On Thursday, Iran's envoy to the International Atomic Energy Agency (IAEA), Ali Akbar Salehi, gave  a declaration he said "fully discloses" all aspects of Tehran's nuclear programme, which he insisted was entirely peaceful.

   

The IAEA governing board set a 31 October deadline for Iran to provide it with such a declaration. Failure to do so would have left the agency's board with no choice but to report Iran to the United Nations Security Council for possible economic sanctions.

   

But US officials insist Iran is in clear breach of the nuclear Non-Proliferation Treaty (NPT), and if the 35-nation IAEA board agreed, it would have to notify the Security Council.

 

Positive

   

US Secretary of State Colin Powell told the French daily Le Figaro that Iran's delivery of the declaration was positive, but added that he still did not trust them.

   

"They have tried to hide their weapons programme from the IAEA and the international community," he said.

   

Washington had hoped to push the IAEA board to declare Iran in "non-compliance" with its NPT obligations at a 20 November board session.

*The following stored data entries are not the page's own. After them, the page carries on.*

Lemma checksum_run f :
  exists g, (forall m, lrun L code (10 + 2 * Z.to_nat (rounds n) + m) (at_pc code 0 f) = lrun L code m (at_pc code 44 g)) /\
    g RAX = checksum p /\ same_but [RAX; RCX; RDX; RSI; RDI; R8; RFLAGS] f g.
Proof.
  pose proof checksum_end as He. destruct Hcode as [Hc _].
  destruct (spin L code Hc He R8 31 3 2 (loaded f) (Z.to_nat (rounds n))) as (g & Hg & G1 & G2); try done.
  { change (loaded f R8) with n. unfold rounds, in_u in *. destruct (Z.eqb_spec n 0); lia. }
  exists (summed g). split; [|split].
  - intros m. replace (10 + 2 * Z.to_nat (rounds n) + m)%nat with (6 + (2 * Z.to_nat (rounds n) + (4 + m)))%nat by lia.
    change (6 + (2 * Z.to_nat (rounds n) + (4 + m)))%nat with (S (S (S (S (S (S (2 * Z.to_nat (rounds n) + (4 + m)))))))).
    do 6 (erewrite (lrun_straight L code Hc He); [|reflexivity|reflexivity]). cbn [Nat.add].
    fold (loaded f). rewrite Hg. cbn [Nat.add].
    by do 4 (erewrite (lrun_straight L code Hc He); [|reflexivity|reflexivity]).
  - assert (Hg' : forall r, r ∉ [R8; RFLAGS] -> g r = loaded f r) by apply G2.
    unfold summed, checksum. rewrite !effect_xor_val. rewrite !effect_xor by done.
    rewrite !Hg' by (repeat (apply not_elem_of_cons; split; [done|]); apply not_elem_of_nil).
    change (loaded f RAX) with p. change (loaded f RCX) with (u32 (p + 1)). change (loaded f RDX) with (u32 (p + 2)).
    change (loaded f RSI) with (u32 (p + 3)). change (loaded f RDI) with (u32 (p + 4)).
    assert (Hu : forall z, in_u 32 (u32 z)) by (intros z; by apply wrap_in_u).
    by rewrite !wrap_lxor by (first [exact Hp|apply Hu]).
  - intros r Hr. repeat (apply not_elem_of_cons in Hr as [? Hr]). unfold summed, effect, uexec, put32. cbn [regs].
    rewrite !set_reg_other by done. rewrite G2 by (repeat (apply not_elem_of_cons; split; [done|]); apply not_elem_of_nil).
    unfold loaded, effect, uexec. cbn [regs]. by rewrite !set_reg_other by done.
Qed.
End Checksum.
Lemma enter_ring3_effect ret_rsp f pc m s :
  f RSP = s -> regs_ok f -> 96 <= s -> disjoint_ranges ret_rsp 8 (s - 96) 96 ->
  exists m', exec_all (enter_ring3_asm ret_rsp) (mk_Cpu f pc m) = on_cpu (entered f) m' /\
    words m' (s - 56) (map f kept) /\ word_at m' ret_rsp = s - 56 /\
    (forall x, x < s - 96 \/ s <= x -> x < ret_rsp \/ ret_rsp + 8 <= x -> m' x = m x).
Proof.
  intros Hs Hok H96 Hd. unfold disjoint_ranges in Hd. pose proof (Hok RSP) as Hb. unfold in_u in Hb.
  change (enter_ring3_asm ret_rsp) with (map Push (rev kept) ++ [StoreAt ret_rsp RSP] ++ map Push [RDX; RCX; R8; RSI; RDI] ++ [Iretq]).
  rewrite !exec_all_app.
  destruct (exec_pushes (rev kept) (mk_Cpu f pc m) s) as (g & -> & G1 & G2); [done| |cbn [length kept rev app]; lia|].
  { repeat (apply not_elem_of_cons; split; [done|]). apply not_elem_of_nil. }
  rewrite rev_involutive. cbn [regs cmem rip]. change (length (rev kept)) with 7%nat in *.
  replace (s - 8 * Z.of_nat 7) with (s - 56) in * by lia.
  set (m1 := write_bytes (s - 56) (wbytes (map f kept)) m).
  change (exec_all [StoreAt ret_rsp RSP] ?c) with (exec (StoreAt ret_rsp RSP) c). cbn [exec regs rip cmem].
  rewrite G1. set (m2 := put_word ret_rsp (s - 56) m1).
  destruct (exec_pushes [RDX; RCX; R8; RSI; RDI] (mk_Cpu g pc m2) (s - 56)) as (h & -> & H1 & H2); [done| |cbn [length]; lia|].
  { repeat (apply not_elem_of_cons; split; [done|]). apply not_elem_of_nil. }
  change (length [RDX; RCX; R8; RSI; RDI]) with 5%nat in *. replace (s - 56 - 8 * Z.of_nat 5) with (s - 96) in * by lia.
  cbn [rev app map regs cmem rip]. rewrite !G2 by done.
  set (m3 := write_bytes (s - 96) (wbytes [f RDI; f RSI; f R8; f RCX; f RDX]) m2).
  assert (Hlen3 : Z.of_nat (length (wbytes [f RDI; f RSI; f R8; f RCX; f RDX])) = 40) by (by rewrite length_wbytes).
  assert (Hlen1 : Z.of_nat (length (wbytes (map f kept))) = 56) by (by rewrite length_wbytes).
  assert (Hw : words m3 (s - 96) [f RDI; f RSI; f R8; f RCX; f RDX]).
  { apply words_of_bytes; [|repeat (apply List.Forall_cons; [apply Hok|]); apply List.Forall_nil].
    pose proof (read_write_bytes (s - 96) (wbytes [f RDI; f RSI; f R8; f RCX; f RDX]) m2) as H.
    by rewrite length_wbytes in H. }
  apply words_cons in Hw as [W0 Hw]. apply words_cons in Hw as [W1 Hw]. apply words_cons in Hw as [W2 Hw].
  apply words_cons in Hw as [W3 Hw]. apply words_cons in Hw as [W4 _].
  replace (s - 96 + 8 + 8) with (s - 96 + 16) in * by lia. replace (s - 96 + 16 + 8) with (s - 96 + 24) in * by lia.
  replace (s - 96 + 24 + 8) with (s - 96 + 32) in * by lia.
  exists m3. split; [|split; [|split]].
  - change (exec_all [Iretq] ?c) with (exec Iretq c). cbn [exec regs rip cmem]. fold m3.
    rewrite H1, !wrap_id by (unfold in_u; lia). rewrite W0, W1, W2, W3, W4.
    unfold on_cpu, entered. cbn [fst snd]. f_equal. apply functional_extensionality. intros r.
    unfold set_reg. repeat case_decide; try done. by rewrite H2, G2.
  - apply (words_ext m1).
    + apply words_of_bytes; [|unfold kept; cbn [map]; repeat (apply List.Forall_cons; [apply Hok|]); apply List.Forall_nil].
      pose proof (read_write_bytes (s - 56) (wbytes (map f kept)) m) as H. by rewrite length_wbytes in H.
    + intros x Hx. change (length (map f kept)) with 7%nat in Hx. unfold m3, m2.
      rewrite write_bytes_out by lia. apply put_word_out. lia.
  - unfold m3. rewrite (word_at_ext _ m2) by (intros x Hx; apply write_bytes_out; lia).
    unfold m2. apply word_at_put. unfold in_u. lia.
  - intros x H3 H4. unfold m3, m2, m1. rewrite write_bytes_out, put_word_out, write_bytes_out by lia. done.
Qed.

But diplomats said it would be very difficult after Iran has said it will cooperate with the UN nuclear agency.

   

"Whatever happens now, the winds of engagement are now in favour," a western diplomat on the IAEA board said.

 

"Iran is responding and I think it calls for the US to at least rethink its isolationist policy for Iran"

David Albright
President: Institute for Science and International Security

On Tuesday, the foreign ministers of Britain, France and Germany brokered a deal with Iran under which Tehran agreed to suspend its controversial uranium enrichment programme and accept a tougher, short-notice IAEA inspection regime.

   

The diplomat said this deal included an understanding that France, Germany and Britain would not support a finding of NPT non-compliance in November - provided IAEA chief Muhammad ElBaradei has no shocking revelations in his next Iran report.

 

Superior strategy

   

Former UN weapons inspection David Albright said the success of the Big Three's mission showed engaging Iran was the superior strategy.

   

"Iran is responding and I think it calls for the US to at least rethink its isolationist policy for Iran...which is based on calling them names and isolating them," said Albright, who is president of the Institute for Science and International Security, a US-based think-tank.

   

The IAEA found traces of weapons-grade highly-enriched uranium at two sites in Iran, sparking fears that Iran has the technology and know-how to purify uranium for use in a bomb.

   

Iran claims these traces are the result of contamination from enrichment centrifuges bought abroad on the black market during the 1980s.